Among those aware of interspecific competition concerns, most expressed ambivalence and skepticism that this type of competition is a real threat to wild bees. First, possibly due to receiving similar messaging from Best Bees, skepticism expressed by Blake and Marigold emerged from the belief that there is not enough scientific evidence to consider interspecific competition a threat. Due to the host of entomological literature that would likely disagree with this interpretation, this response thus illustrates a possible example of the how “probabilistic science” may obscure the socio-environmental processes through which biodiversity becomes suppressed [130].

Remaining skepticism in these data can be further connected to Capitalocene logics. To illustrate, Elliot, a 20-year-old hobbyist, explained that honey bees help the environment by bolstering pollination, not outcompeting natives.
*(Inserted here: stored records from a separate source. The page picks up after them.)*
(** * Parsegen: grammar analysis and code emission

    A shallow embedding of [parsegen.py]: the grammar file reader
    ([parse_buffer], [_process_header], [_process_expansions]), the
    nullability / FIRST-set engine ([_compute_sets_for_expansions]) and the
    C code emitter ([_write_expansions_to_file]).

    Conventions of the embedding.
    - A Python [str] is a [string]; a character is a code point below 256.
    - [header.terminals] and [header.options] are [gmap string string]:
      only membership and lookup are used on them.
    - The [expansions] dict maps a nonterminal name to a mutable [Symbol]
      object.  It is a [dict]: the keys in insertion order together with a
      [gmap string Symbol] holding the objects.  A [Symbol] reference is the
      key under which the object is stored, so that aliasing
      ([other_sym is symbol]) is the equality of two keys.
    - A [set] of terminal names is a [gset string]; the order in which a
      [for] loop visits it is a parameter of the emitter.
    - A call that returns is [Return], a raised exception is [Raise].  The
      [while] loop of the engine runs on fuel; [OutOfFuel] is the outcome
      of a loop that has not stopped when the fuel is spent, and it is
      proved never to occur.
    - The output file is the sequence of the strings written to it. *)

From stdpp Require Import gmap strings list fin_maps.
From Stdlib Require Import Ascii DecimalString.

Open Scope string_scope.

(** ** Python string primitives *)

Module PyStr.
(** ** Verifying a gateway confirmation *)

Lemma handleSuccessfulPayment_checks ext o p s w :
  (exists i payment,
     list_find (fun x => pay_razorpayOrderId x = Some o) (payments w)
     = Some (i, payment) /\
     gatewayConfirms ext o p s payment) \/
  (exists e, handleSuccessfulPayment ext o p s w = (Throw e, w)).
Proof.
  unfold handleSuccessfulPayment, getPaymentByRazorpayOrderId, gatewayConfirms.
  munfold.
  destruct (list_find _ (payments w)) as [[i payment]|]; simpl; [|eauto].
  destruct (verifyPaymentSignature ext o p s); simpl; [|eauto].
  destruct (fetchPayment ext p) as [rp|e]; simpl; [|eauto].
  destruct (String.eqb (rp_status rp) "captured") eqn:Hstatus; simpl; [|eauto].
  apply String.eqb_eq in Hstatus.
  destruct (decide (pay_amount payment <= 0)); simpl; [eauto|].
  destruct (decide (rp_amount rp <> pay_amount payment * 100)); simpl; [eauto|].
  left. exists i, payment. split; [done|]. split; [done|].
  exists rp. repeat split; [done|]. lia.
Qed.

(** C7.  [handleSuccessfulPayment] takes the status and the amount from what
    the gateway answers to [fetchPayment], not from its caller.  A signature
    that does not verify, a fetched status other than captured, or a fetched
    amount other than the stored amount times 100 makes it throw with the
    database, payment and order included, as it was; and whenever it has
    written anything, the signature verified and the fetched payment was
    captured for exactly that amount. *)
Theorem handleSuccessfulPayment_verifies
    (ext : Externals) (o p s : string) (w : World) :
  (verifyPaymentSignature ext o p s = false ->
   exists e, handleSuccessfulPayment ext o p s w = (Throw e, w)) /\
  (forall rp, fetchPayment ext p = Ok rp -> rp_status rp <> "captured" ->
   exists e, handleSuccessfulPayment ext o p s w = (Throw e, w)) /\
  (forall i payment rp,
     list_find (fun x => pay_razorpayOrderId x = Some o) (payments w)
     = Some (i, payment) ->
     fetchPayment ext p = Ok rp ->
     rp_amount rp <> pay_amount payment * 100 ->
     exists e, handleSuccessfulPayment ext o p s w = (Throw e, w)) /\
  ((handleSuccessfulPayment ext o p s w).2 <> w ->
   exists i payment,
     list_find (fun x => pay_razorpayOrderId x = Some o) (payments w)
     = Some (i, payment) /\
     gatewayConfirms ext o p s payment).
Proof.
  destruct (handleSuccessfulPayment_checks ext o p s w)
    as [(i & payment & Hfind & Hsig & rp & Hfetch & Hstatus & Hamount)|Hthrow].
  - split; [congruence|]. split; [congruence|]. split.
    + intros i' payment' rp' Hfind' Hfetch'. congruence.
    + intros _. exists i, payment. split; [done|]. split; [done|]. eauto.
  - split; [done|]. split; [done|]. split; [done|].
    destruct Hthrow as [e He]. rewrite He. done.
Qed.

(** A forged signature on the shop: the call throws and writes nothing. *)
Lemma handleSuccessfulPayment_verifies_example :
  exists e, handleSuccessfulPayment gateway "order_1" "pay_1" "forged" shop
            = (Throw e, shop).
Proof.
  apply (handleSuccessfulPayment_verifies gateway "order_1" "pay_1" "forged" shop).
  reflexivity.
Defined.

(** ** Delivering a confirmation twice *)

(** C2 at the failing input.  The cart holds 2 of A, of which the shop has 5.
    The checkout reserves them (3 left); the first delivery of the
    confirmation captures the payment and takes 2 of A again (1 left); the
    second delivery is thrown out at the status update of the order and
    takes nothing.  The stock of A has gone down by twice the quantity.  On
    the cash-on-delivery path the capture takes no stock (3 left), and a
    second confirmation is refused as already confirmed. *)
Theorem gateway_capture_decrements_again :
  stockOf shop "p1" "A" = Some 5 /\
  stockOf afterCheckout "p1" "A" = Some 3 /\
  paymentStatus afterInitiate "pay2" = Some CREATED /\
  isOk (handleSuccessfulPayment gateway "order_2" "pay_2" "valid" afterInitiate).1
  = true /\
  paymentStatus afterFirstDelivery "pay2" = Some CAPTURED /\
  stockOf afterFirstDelivery "p1" "A" = Some 1 /\
  (handleSuccessfulPayment gateway "order_2" "pay_2" "valid" afterFirstDelivery).1
  = Throw (BadRequestError "Invalid status transition from processing to processing") /\
  paymentStatus afterSecondDelivery "pay2" = Some CAPTURED /\
  stockOf afterSecondDelivery "p1" "A" = Some 1 /\
  paymentStatus afterConfirmCOD "pay2" = Some CAPTURED /\
  stockOf afterConfirmCOD "p1" "A" = Some 3 /\
  (confirmCODPayment "o2" 230 afterConfirmCOD).1
  = Throw (BadRequestError "COD payment already confirmed").
Proof. vm_compute. repeat split; reflexivity. Qed.

(** ** The gift card against the remaining balance *)

Lemma validateGiftCardForRedemption_carts code amount w :
  carts (validateGiftCardForRedemption code amount w).2 = carts w.
Proof.
  revert w. change (Preserves carts (validateGiftCardForRedemption code amount)).
  unfold validateGiftCardForRedemption. preserves.
Qed.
Seeing pollination as an independent and easily substitutable ecosystem service, Elliot is thus able to cognitively compartmentalize pollination as a separate process from the gathering of pollen and nectar for consumption. This logic thus effectively obscures the fact that pollination is not truly a separate process, but deeply entangled with other processes that sustain a deeply complex web of life.

Skepticisms illustrated by Harvey and Archie are similarly rooted in a predictable, instrumental framing of the landscape. The logic that honey and native bees do not rely on the same plants, and thus, concern for interspecific competition is eliminated, frames honey bees and plants as predictable and stagnant species. Plants are especially seen as passive recipients of pollination services. This logic thus ignores and obscures the distributed agency and power that bees, plants, and all “things” have as they become-with each other and shape the landscapes with which they emerge. The plant community, for example, is deeply entangled in power-laden process of growing and changing, or “becoming-with,” the local multispecies community—a topic that will be further explored in a later section [6, 51].

Finally, Tommy, a 20-year-old hobbyist, and Hyde, a 25-year-old hobbyist and employed beekeeper, represent those who were greatly concerned that competition may have harmful impacts on native bees. For example, after hearing about competition concerns while attending a presentation at the Harvard Arboretum, Tommy began to consider introducing containers of native flowers to support native bees. Hyde also explained that some beekeeping practices, like keeping large colonies and having many apiaries in one area, are additional factors that must be considered:

In nature…[bee colonies] are usually a quarter mile away from each other…[and therefore are] not quite interacting with…Bombus or other honey bees, solitary bees, orchard bees—they still have a region…,they can get around…These colonies…are not the size of colonies that we have. They’re smaller…So, there’s less bees as well.

As Hyde suggests, therefore, there may be ways to change beekeeping norms—including keeping smaller hives and being more attentive to the number of colonies in an area—to better account for the unintended consequence of interspecific bee competition. The former suggestion, as Hyde elaborates, would likely require that Langstroth hives be replaced with smaller, alternative hive configurations—thus illustrating how the material hives that bee colonies live within are also important agentic things in the landscape. The latter, as we discuss further in the conclusion, however, would require a highly collaborative social context open to beekeeper registration and eventually regulation—topics of great controversy in the beekeeping community.

Pathogen transmission and the hybridity of health.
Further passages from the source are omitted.